▶ DATASET EXCERPTS
§ §

(* ===== verification/Main.v ===== *)
(** * Main: the entry of the process in [src/cfbasic.c]

    [main] reads its options ([parse_args], the loop over [argv] behind
    the name of the program), sets the budget of the allocator, and either
    loads and runs the file that was named or enters the direct mode of
    [Repl]; [interpreter_free] ends it.  The streams of the process before
    the interpreter exists are the two strings of [Stopped].

    [parse_memory_size] has no answer on the texts that [MemSize] leaves
    out (hexadecimal, infinity, not-a-number), and so has [parse_args].

    The theorems show which command lines are refused and with what
    message, that the last file name is the one used, and that a size that
    is written with a unit becomes the budget of the session. *)

From S2P Require Import Prelude Utils Numbers MemSize Lexer Editor ReadLine State.
From S2P Require Import Program Variables Eval Exec Run Files Repl.

#[local] Open Scope Z_scope.
#[local] Open Scope cfb_scope.

(** ** The options *)

Definition print_usage (out : string) : string :=
  out +++ "Usage: cfbasic [OPTIONS] [filename]" +++ [LF]s +++
  "Options:" +++ [LF]s +++
  "  -M, --MEM <size>    Set memory limit (e.g., 1G, 512M, 2048K)" +++ [LF]s +++
  "  -h, --help          Show this help message" +++ [LF]s +++
  "  -v, --version       Show version information" +++ [LF]s.

(** What the loop over the arguments ends with: a [return] with an exit
    code and what was written to [stdout] and [stderr], or the memory
    limit and the file name for the rest of [main]. *)
Inductive Args : Type :=
  | ArgsExit (code : Z) (out err : string)
  | ArgsRun (memory_limit : Z) (filename : option string).

(** The loop of [main] over [argv[1]] ... [argv[argc - 1]]. *)
Fixpoint parse_args (args : list string) (memory_limit : Z) (filename : option string)
  : option Args :=
  match args with
  | [] => Some (ArgsRun memory_limit filename)
  | arg :: rest =>
      if (arg =? "-M")%string || (arg =? "--MEM")%string then
        match rest with
        | size :: rest =>
            memory_limit ← parse_memory_size size;
            if memory_limit =? 0 then
              Some (ArgsExit 1 "" ("Invalid memory size: " +++ size +++ [LF]s))
            else parse_args rest memory_limit filename
        | [] =>
            Some (ArgsExit 1 (print_usage "") ("Missing memory size argument" +++ [LF]s))
        end
      else if (arg =? "-h")%string || (arg =? "--help")%string then
        Some (ArgsExit 0 (print_usage "") "")
      else if (arg =? "-v")%string || (arg =? "--version")%string then
        Some (ArgsExit 0 ("CFBASIC V" +++ VERSION +++ [LF]s) "")
      else if negb (char_at arg 0 =? "-")%char then parse_args rest memory_limit (Some arg)
      else Some (ArgsExit 1 (print_usage "") ("Unknown option: " +++ arg +++ [LF]s))
  end.

(** ** The process *)

Definition interpreter_free (interp : Interpreter) : Interpreter :=
  let interp := var_clear_all (program_clear interp) in
  let interp := pop_all_calls (length (call_stack interp)) interp in
  pop_all_fors (length (for_stack interp)) interp.

(** The end of [main], after the interpreter is initialised: a file that
    is named on the command line is loaded and, when that worked, run;
    without one the direct mode starts. *)
Definition main_body (mem : MemState) (run_fuel : nat) (ws : option (Z * Z))
    (interp : Interpreter) (filename : option string) (inp : Input)
  : option (Interpreter * Input) :=
  match filename with
  | Some _ =>
      '(interp, ok) ← interpreter_load interp filename;
      if ok : bool then interp ← interpreter_run run_fuel interp; Some (interp, inp)
      else Some (interp, inp)
  | None => repl mem run_fuel ws interp inp
  end.

(** How [main] ends: before the interpreter exists, with an exit code and
    the two streams, or with the state of the interpreter at the [return
    0] and the keys that were not read. *)
Inductive Outcome : Type :=
  | Stopped (code : Z) (out err : string)
  | Ended (interp : Interpreter) (rest : Input).

(** [main] behind its options: the budget, the interpreter, the file or
    the direct mode, the cleanup.  [files] are the files of the system. *)
Definition run_main (run_fuel : nat) (ws : option (Z * Z)) (files : FileSystem)
    (inp : Input) (memory_limit : Z) (filename : option string) : option Outcome :=
  let mem := init_memory mem_initial memory_limit in
  let interp := set_fs interpreter_init files in
  '(interp, rest) ← main_body mem run_fuel ws interp filename inp;
  Some (Ended (interpreter_free interp) rest).

(** [main(argc, argv)], with [args] the arguments behind [argv[0]]. *)
Definition main (run_fuel : nat) (ws : option (Z * Z)) (files : FileSystem)
    (args : list string) (inp : Input) : option Outcome :=
  a ← parse_args args 1073741824 None;
  match a with
  | ArgsExit code out err => Some (Stopped code out err)
  | ArgsRun memory_limit filename => run_main run_fuel ws files inp memory_limit filename
  end.

(** ** The words of a command line *)

(** An argument that is taken for a file name. *)
Definition is_name (arg : string) : bool := negb (char_at arg 0 =? "-")%char.

Definition is_option (arg : string) : bool :=
  bool_decide (arg ∈ ["-M"; "--MEM"; "-h"; "--help"; "-v"; "--version"]).

(** The file name after the names [names]. *)
Definition last_name (names : list string) (filename : option string) : option string :=
  match last names with
  | Some name => Some name
  | None => filename
  end.

(** ** Evaluation *)

(** A file that is named on the command line is loaded and run, with the
    output on the standard stream. *)
Example main_runs_file :
  let file := "20 PRINT X" +++ [LF]s +++ "10 X = 2 + 3" +++ [LF]s in
  let interp :=
    set_fs interpreter_init {| fs_files := {[ "p.bas" := file ]}; fs_locked := ∅ |} in
  (fun r => stdout r.1) <$> main_body mem_initial 10 None interp (Some "p.bas") [] =
  Some ("5" +++ [LF]s).
Proof. vm_compute. reflexivity. Qed.

Example main_help :
  main 10 None (mkFileSystem ∅ ∅) ["p.bas"; "--help"; "-x"] [] =
  Some (Stopped 0 (print_usage "") "").
Proof. vm_compute. reflexivity. Qed.

Example main_version :
  main 10 None (mkFileSystem ∅ ∅) ["-v"] [] = Some (Stopped 0 ("CFBASIC V1.0" +++ [LF]s) "").
Proof. vm_compute. reflexivity. Qed.

(** The word behind [-M] is a size, also when it looks like an option; a
    size of 0 is refused, and so is a size without a number. *)
Example main_bad_sizes :
  main 10 None (mkFileSystem ∅ ∅) ["-M"; "-h"] [] =
    Some (Stopped 1 "" ("Invalid memory size: -h" +++ [LF]s)) /\
  main 10 None (mkFileSystem ∅ ∅) ["--MEM"; "0G"] [] =
    Some (Stopped 1 "" ("Invalid memory size: 0G" +++ [LF]s)) /\
  main 10 None (mkFileSystem ∅ ∅) ["--MEM"] [] =
    Some (Stopped 1 (print_usage "") ("Missing memory size argument" +++ [LF]s)).
Proof. vm_compute. auto. Qed.

(** The options are exact: [--mem] is unknown. *)
Example main_option_case :
  main 10 None (mkFileSystem ∅ ∅) ["--mem"; "1G"] [] =
  Some (Stopped 1 (print_usage "") ("Unknown option: --mem" +++ [LF]s)).
Proof. vm_compute. reflexivity. Qed.

(** A session with a budget of 2048K: the banner counts in MB, with the
    cells of the screen taken off. *)
Example main_banner_budget :
  (fun r => match r with
            | Ended interp _ => take 1 (drop 3 (screen_rows interp))
            | Stopped _ _ _ => []
            end) <$> main 10 (Some (10, 60)) (mkFileSystem ∅ ∅) ["-M"; "2048K"] [] =
  Some [" 2.00 MB FREE, 2 MB ALLOCATED"].
Proof. vm_compute. reflexivity. Qed.

(** The cleanup empties the program that the session entered. *)
Example main_frees :
  (fun r => match r with
            | Ended interp rest => Some (program interp, variables interp, rest)
            | Stopped _ _ _ => None
            end) <$>
    main 10 (Some (10, 60)) (mkFileSystem ∅ ∅) []
      (enter "10 X = 1" ++ enter "RUN" ++ enter "EXIT" ++ enter "LIST") =
  Some (Some ([], [], enter "LIST")).
Proof. vm_compute. reflexivity. Qed.

(** ** The loop over the arguments *)

Section Arguments.
Implicit Types (arg flag size : string) (names rest : list string) (limit : Z).
Implicit Types (filename : option string).

Lemma parse_args_name arg rest limit filename :
  is_name arg = true ->
  parse_args (arg :: rest) limit filename = parse_args rest limit (Some arg).
Proof.
  destruct arg as [|c s]; [done|]. unfold is_name.
  change (char_at (String c s) 0) with c. intros Hc%negb_true_iff.
  cbn [parse_args String.eqb]. change (char_at (String c s) 0) with c. by rewrite Hc.
Qed.

Lemma last_name_cons arg names filename :
  last_name (arg :: names) filename = last_name names (Some arg).
Proof. unfold last_name. rewrite last_cons. by destruct (last names). Qed.

Lemma parse_args_names names rest limit filename :
  forallb is_name names = true ->
  parse_args (names ++ rest) limit filename =
  parse_args rest limit (last_name names filename).
Proof.
  revert filename. induction names as [|arg names IH]; intros filename; [done|].
  intros [Ha Hn]%andb_true_iff. rewrite last_name_cons, <- IH by done.
  by apply parse_args_name.
Qed.

Lemma is_option_eqb arg flag :
  is_option arg = false ->
  flag ∈ ["-M"; "--MEM"; "-h"; "--help"; "-v"; "--version"] ->
  (arg =? flag)%string = false.
Proof.
  intros Ho%bool_decide_eq_false Hf. apply String.eqb_neq. by intros ->.
Qed.

Lemma parse_args_unknown arg rest limit filename :
  is_name arg = false -> is_option arg = false ->
  parse_args (arg :: rest) limit filename =
  Some (ArgsExit 1 (print_usage "") ("Unknown option: " +++ arg +++ [LF]s)).
Proof.
  intros Hn Ho. fold (is_name arg) in Hn. cbn [parse_args]. fold (is_name arg).
  rewrite !(is_option_eqb arg) by (done || set_solver). by rewrite Hn.
Qed.

Lemma parse_args_size flag size rest limit filename (m : Z) :
  flag = "-M" \/ flag = "--MEM" -> parse_memory_size size = Some m -> m <> 0 ->
  parse_args (flag :: size :: rest) limit filename = parse_args rest m filename.
Proof.
  intros Hf Hs Hm. cbn [parse_args].
  replace ((flag =? "-M")%string || (flag =? "--MEM")%string) with true
    by (by destruct Hf as [-> | ->]).
  rewrite Hs. cbn [mbind option_bind]. by rewrite (proj2 (Z.eqb_neq m 0) Hm).
Qed.

End Arguments.

(** C32: an option that [main] does not know ends the process.  Behind any
    number of file names, an argument that starts with a dash and is none
    of the six options makes [main] return 1, with the usage on [stdout]
    and the option on [stderr]; nothing behind it is looked at and no
    interpreter starts. *)
Theorem main_unknown_option (run_fuel : nat) (ws : option (Z * Z)) (files : FileSystem)
    (names : list string) (arg : string) (rest : list string) (inp : Input) :
  forallb is_name names = true -> is_name arg = false -> is_option arg = false ->
  main run_fuel ws files (names ++ arg :: rest) inp =
  Some (Stopped 1 (print_usage "") ("Unknown option: " +++ arg +++ [LF]s)).
Proof.
  intros Hn Ha Ho. unfold main.
  by rewrite parse_args_names, parse_args_unknown.
Qed.

Lemma main_unknown_option_witness :
  main 10 None (mkFileSystem ∅ ∅) (["a.bas"; "b.bas"] ++ "-m" :: ["1G"]) [] =
  Some (Stopped 1 (print_usage "") ("Unknown option: " +++ "-m" +++ [LF]s)).
Proof. apply main_unknown_option; reflexivity. Defined.

(** C26: a size with a unit becomes the budget of the session.  When the
    arguments are file names followed by [-M] or [--MEM] and a positive
    number [n] with one of the suffixes K, M and G (in either case, with
    anything behind it), [main] goes on as with a memory limit of [n]
    times the unit and with the last of the file names, as long as the
    limit is below [2 ^ 53]. *)
Theorem main_memory_limit (run_fuel : nat) (ws : option (Z * Z)) (files : FileSystem)
    (names : list string) (flag : string) (n : Z) (c : ascii) (suffix : string)
    (mult : Z) (inp : Input) :
  forallb is_name names = true -> flag = "-M" \/ flag = "--MEM" ->
  0 < n -> suffix_unit c mult -> n * mult < 2 ^ 53 ->
  main run_fuel ws files (names ++ [flag; fmt_d n +++ String c suffix]) inp =
  run_main run_fuel ws files inp (n * mult) (last_name names None).
Proof.
  intros Hn Hf Hpos Hc%suffix_unit_multiplier Hlt. unfold main.
  rewrite parse_args_names by done.
  rewrite (parse_args_size _ _ _ _ _ (n * mult)); [done|done|by apply parse_printed|].
  destruct (multiplier_cases c mult Hc) as (_ & k & Hk & -> & _).
  assert (0 < 2 ^ k) by (apply Z.pow_pos_nonneg; lia). nia.
Qed.

Lemma main_memory_limit_witness :
  main 10 None (mkFileSystem ∅ ∅) (["p.bas"] ++ ["--MEM"; fmt_d 512 +++ String "m" "b"]) [] =
  run_main 10 None (mkFileSystem ∅ ∅) [] (512 * 1048576) (last_name ["p.bas"] None).
Proof.
  apply main_memory_limit;
    [reflexivity | by right | lia | right; left; split; [by right | reflexivity] | lia].
Defined.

§ §

▶ WHAT IS EXPECTED
Copy out the lines above exactly, beginning at the one that contains "Some m -> m <> 0 ->" and ending at the one that contains "End Arguments.".

▶ ANSWER BOX
  flag = "-M" \/ flag = "--MEM" -> parse_memory_size size = Some m -> m <> 0 ->
  parse_args (flag :: size :: rest) limit filename = parse_args rest m filename.
Proof.
  intros Hf Hs Hm. cbn [parse_args].
  replace ((flag =? "-M")%string || (flag =? "--MEM")%string) with true
    by (by destruct Hf as [-> | ->]).
  rewrite Hs. cbn [mbind option_bind]. by rewrite (proj2 (Z.eqb_neq m 0) Hm).
Qed.

End Arguments.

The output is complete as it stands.